-- What is required --
Of all the lines below, output only those starting at the one with "assert (Hx : extraLength FrameType.HEADERS" and ending at the one with "assert (Hprf : truth", both ends included, exactly as written.

-- The records --
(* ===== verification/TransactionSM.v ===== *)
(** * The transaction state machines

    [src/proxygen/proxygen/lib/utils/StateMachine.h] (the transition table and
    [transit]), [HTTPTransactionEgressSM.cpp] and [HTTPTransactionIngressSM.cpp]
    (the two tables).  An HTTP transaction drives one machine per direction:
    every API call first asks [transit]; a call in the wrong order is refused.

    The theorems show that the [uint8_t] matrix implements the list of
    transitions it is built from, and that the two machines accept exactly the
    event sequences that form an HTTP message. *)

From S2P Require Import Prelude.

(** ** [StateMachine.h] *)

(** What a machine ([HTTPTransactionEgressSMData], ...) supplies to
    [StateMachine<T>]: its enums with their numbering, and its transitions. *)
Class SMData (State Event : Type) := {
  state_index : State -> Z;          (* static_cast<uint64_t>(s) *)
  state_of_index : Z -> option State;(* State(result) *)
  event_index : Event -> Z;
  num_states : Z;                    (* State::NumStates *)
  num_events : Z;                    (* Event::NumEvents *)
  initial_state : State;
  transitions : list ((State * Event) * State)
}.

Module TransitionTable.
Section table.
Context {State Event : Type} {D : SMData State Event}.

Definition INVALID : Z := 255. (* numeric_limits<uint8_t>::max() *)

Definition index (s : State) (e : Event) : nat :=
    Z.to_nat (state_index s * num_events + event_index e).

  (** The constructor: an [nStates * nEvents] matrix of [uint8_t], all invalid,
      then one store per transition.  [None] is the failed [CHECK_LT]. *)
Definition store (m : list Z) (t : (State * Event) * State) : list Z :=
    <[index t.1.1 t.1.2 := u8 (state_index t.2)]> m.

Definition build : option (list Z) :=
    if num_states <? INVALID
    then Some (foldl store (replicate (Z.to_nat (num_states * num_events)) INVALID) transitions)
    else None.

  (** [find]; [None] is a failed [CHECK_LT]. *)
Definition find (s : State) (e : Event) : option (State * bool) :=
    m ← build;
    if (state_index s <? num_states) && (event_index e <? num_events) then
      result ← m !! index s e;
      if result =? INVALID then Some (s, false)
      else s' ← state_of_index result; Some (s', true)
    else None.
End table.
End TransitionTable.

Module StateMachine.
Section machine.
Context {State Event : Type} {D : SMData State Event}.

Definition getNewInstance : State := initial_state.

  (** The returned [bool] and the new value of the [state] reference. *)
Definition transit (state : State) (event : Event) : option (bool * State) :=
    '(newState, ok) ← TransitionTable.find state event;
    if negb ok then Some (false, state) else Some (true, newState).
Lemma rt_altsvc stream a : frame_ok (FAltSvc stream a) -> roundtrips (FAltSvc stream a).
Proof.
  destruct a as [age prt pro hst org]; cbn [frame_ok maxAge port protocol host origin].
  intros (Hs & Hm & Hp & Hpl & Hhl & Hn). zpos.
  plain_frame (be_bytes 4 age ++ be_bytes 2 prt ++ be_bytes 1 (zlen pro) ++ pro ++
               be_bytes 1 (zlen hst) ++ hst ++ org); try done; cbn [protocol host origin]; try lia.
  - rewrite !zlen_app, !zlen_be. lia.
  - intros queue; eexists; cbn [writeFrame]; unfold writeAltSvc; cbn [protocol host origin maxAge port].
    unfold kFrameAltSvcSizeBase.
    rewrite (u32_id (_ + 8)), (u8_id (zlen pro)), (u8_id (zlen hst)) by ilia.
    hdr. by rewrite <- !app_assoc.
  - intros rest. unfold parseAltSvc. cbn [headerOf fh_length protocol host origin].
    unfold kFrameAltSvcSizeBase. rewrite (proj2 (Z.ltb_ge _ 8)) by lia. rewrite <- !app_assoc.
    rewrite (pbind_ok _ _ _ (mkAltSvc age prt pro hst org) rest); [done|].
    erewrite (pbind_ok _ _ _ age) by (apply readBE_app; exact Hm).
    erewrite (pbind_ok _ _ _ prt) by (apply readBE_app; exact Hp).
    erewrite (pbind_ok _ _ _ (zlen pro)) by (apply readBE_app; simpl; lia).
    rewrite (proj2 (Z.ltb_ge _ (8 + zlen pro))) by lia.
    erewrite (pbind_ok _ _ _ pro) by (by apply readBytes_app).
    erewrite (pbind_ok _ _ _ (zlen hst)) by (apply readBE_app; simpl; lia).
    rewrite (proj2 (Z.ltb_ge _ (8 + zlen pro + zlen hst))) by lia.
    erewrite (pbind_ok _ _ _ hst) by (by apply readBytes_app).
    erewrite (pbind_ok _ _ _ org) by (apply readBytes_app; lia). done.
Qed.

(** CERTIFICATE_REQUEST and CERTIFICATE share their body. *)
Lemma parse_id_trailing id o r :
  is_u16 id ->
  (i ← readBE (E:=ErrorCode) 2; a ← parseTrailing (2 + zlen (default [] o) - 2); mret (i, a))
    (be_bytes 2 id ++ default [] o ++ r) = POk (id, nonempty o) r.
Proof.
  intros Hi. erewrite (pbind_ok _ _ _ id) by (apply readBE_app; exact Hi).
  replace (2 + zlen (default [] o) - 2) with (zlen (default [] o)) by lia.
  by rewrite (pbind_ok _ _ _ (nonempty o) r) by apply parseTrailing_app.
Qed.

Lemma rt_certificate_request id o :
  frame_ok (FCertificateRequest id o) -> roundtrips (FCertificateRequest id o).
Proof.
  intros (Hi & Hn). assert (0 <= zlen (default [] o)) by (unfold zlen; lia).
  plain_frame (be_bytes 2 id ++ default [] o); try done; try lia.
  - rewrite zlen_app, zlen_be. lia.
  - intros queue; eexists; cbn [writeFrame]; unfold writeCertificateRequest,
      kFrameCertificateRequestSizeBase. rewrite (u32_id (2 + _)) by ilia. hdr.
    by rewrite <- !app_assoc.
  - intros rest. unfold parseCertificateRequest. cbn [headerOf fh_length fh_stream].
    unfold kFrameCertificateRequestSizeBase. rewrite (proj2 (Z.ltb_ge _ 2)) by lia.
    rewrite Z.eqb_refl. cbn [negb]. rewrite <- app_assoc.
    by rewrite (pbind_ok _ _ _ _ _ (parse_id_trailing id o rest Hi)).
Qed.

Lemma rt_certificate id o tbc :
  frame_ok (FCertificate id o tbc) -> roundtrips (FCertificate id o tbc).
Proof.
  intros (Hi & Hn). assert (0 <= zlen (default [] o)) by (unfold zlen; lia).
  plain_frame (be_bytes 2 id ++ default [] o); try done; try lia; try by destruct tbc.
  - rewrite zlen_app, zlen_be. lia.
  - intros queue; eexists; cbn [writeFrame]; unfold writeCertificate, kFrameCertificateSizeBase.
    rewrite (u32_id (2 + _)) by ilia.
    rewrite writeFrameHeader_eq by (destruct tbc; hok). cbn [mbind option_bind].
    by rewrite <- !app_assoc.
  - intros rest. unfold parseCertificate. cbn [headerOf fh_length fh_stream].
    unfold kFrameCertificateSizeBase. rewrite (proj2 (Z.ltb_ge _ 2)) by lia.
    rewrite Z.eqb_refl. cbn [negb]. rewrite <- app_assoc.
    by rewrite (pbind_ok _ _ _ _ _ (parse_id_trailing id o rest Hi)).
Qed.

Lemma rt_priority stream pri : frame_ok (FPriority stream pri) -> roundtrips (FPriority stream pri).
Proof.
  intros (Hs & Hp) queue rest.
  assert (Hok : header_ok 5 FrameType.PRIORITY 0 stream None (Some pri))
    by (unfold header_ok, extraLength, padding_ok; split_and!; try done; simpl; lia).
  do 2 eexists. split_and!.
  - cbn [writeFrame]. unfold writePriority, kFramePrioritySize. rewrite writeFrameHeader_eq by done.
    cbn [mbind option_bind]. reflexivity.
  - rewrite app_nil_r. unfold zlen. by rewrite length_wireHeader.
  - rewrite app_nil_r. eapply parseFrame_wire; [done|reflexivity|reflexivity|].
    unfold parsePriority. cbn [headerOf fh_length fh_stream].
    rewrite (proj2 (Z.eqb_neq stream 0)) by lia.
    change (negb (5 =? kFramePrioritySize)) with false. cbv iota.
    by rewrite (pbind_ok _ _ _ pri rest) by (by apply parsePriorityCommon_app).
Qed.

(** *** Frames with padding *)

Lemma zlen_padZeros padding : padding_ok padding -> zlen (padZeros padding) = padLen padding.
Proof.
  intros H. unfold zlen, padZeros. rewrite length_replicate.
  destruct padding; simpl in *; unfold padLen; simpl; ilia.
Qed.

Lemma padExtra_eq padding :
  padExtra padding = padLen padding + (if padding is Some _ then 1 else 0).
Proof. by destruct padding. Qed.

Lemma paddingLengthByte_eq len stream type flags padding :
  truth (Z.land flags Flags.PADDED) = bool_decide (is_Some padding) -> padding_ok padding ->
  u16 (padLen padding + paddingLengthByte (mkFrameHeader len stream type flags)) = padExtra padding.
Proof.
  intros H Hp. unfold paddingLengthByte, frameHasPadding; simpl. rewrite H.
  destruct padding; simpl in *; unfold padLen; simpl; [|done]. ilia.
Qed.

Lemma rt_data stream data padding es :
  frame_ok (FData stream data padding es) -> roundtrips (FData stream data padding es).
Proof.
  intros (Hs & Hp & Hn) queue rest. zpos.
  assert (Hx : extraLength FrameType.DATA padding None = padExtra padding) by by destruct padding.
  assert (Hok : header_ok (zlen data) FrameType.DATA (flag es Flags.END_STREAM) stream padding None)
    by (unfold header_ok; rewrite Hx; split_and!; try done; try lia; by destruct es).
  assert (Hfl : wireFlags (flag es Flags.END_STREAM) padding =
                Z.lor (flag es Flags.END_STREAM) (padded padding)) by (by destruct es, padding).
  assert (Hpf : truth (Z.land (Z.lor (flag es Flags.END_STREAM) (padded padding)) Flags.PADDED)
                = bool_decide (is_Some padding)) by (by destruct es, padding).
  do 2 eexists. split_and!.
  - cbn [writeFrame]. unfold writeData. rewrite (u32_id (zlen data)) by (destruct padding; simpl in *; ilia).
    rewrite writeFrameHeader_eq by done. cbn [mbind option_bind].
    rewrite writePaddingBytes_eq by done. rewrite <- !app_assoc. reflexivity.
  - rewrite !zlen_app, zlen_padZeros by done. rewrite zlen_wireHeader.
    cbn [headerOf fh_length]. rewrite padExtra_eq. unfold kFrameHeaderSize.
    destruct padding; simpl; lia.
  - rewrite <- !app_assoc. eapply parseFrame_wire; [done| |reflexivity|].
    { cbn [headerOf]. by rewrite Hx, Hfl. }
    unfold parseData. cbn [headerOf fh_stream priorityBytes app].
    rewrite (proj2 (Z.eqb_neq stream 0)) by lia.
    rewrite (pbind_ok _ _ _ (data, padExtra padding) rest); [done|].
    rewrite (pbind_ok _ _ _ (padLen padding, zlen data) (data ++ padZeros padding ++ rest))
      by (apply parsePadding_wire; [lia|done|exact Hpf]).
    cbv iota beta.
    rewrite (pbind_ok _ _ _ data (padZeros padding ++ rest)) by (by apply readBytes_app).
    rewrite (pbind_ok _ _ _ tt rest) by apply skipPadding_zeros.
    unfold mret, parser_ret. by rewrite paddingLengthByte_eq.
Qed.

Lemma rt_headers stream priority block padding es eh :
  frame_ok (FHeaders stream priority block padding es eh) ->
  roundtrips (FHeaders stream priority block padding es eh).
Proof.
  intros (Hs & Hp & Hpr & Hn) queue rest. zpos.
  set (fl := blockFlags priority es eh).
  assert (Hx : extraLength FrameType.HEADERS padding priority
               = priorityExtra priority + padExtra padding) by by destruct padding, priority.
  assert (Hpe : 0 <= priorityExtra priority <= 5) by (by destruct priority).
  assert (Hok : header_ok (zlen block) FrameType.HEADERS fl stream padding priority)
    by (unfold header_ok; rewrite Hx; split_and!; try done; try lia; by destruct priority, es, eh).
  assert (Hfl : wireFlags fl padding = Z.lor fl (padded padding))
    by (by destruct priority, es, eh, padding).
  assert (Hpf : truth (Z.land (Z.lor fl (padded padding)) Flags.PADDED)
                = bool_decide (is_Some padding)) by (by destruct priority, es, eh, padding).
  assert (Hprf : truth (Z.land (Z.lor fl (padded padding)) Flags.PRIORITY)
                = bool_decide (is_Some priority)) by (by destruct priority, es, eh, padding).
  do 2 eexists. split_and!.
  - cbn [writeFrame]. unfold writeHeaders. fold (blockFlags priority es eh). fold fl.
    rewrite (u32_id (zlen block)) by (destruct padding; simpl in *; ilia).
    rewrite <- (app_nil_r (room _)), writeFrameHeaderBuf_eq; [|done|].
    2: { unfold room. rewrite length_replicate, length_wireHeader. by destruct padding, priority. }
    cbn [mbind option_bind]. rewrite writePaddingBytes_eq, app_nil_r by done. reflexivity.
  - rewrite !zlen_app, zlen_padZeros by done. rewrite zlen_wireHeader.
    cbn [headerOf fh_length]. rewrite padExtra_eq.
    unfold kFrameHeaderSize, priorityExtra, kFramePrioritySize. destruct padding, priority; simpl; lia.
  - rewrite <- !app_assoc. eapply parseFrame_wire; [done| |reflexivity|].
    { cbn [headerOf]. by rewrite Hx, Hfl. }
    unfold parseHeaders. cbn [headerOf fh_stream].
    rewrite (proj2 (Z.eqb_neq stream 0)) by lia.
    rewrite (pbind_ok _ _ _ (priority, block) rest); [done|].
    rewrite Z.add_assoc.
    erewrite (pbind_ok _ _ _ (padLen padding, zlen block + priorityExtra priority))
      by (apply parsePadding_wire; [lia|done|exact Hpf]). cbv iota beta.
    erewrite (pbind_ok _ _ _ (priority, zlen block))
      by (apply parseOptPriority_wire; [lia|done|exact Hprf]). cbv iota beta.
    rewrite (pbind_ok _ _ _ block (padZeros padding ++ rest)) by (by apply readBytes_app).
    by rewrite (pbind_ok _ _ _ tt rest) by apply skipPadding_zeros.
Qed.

-- Answer for this exercise --
  assert (Hx : extraLength FrameType.HEADERS padding priority
               = priorityExtra priority + padExtra padding) by by destruct padding, priority.
  assert (Hpe : 0 <= priorityExtra priority <= 5) by (by destruct priority).
  assert (Hok : header_ok (zlen block) FrameType.HEADERS fl stream padding priority)
    by (unfold header_ok; rewrite Hx; split_and!; try done; try lia; by destruct priority, es, eh).
  assert (Hfl : wireFlags fl padding = Z.lor fl (padded padding))
    by (by destruct priority, es, eh, padding).
  assert (Hpf : truth (Z.land (Z.lor fl (padded padding)) Flags.PADDED)
                = bool_decide (is_Some padding)) by (by destruct priority, es, eh, padding).
  assert (Hprf : truth (Z.land (Z.lor fl (padded padding)) Flags.PRIORITY)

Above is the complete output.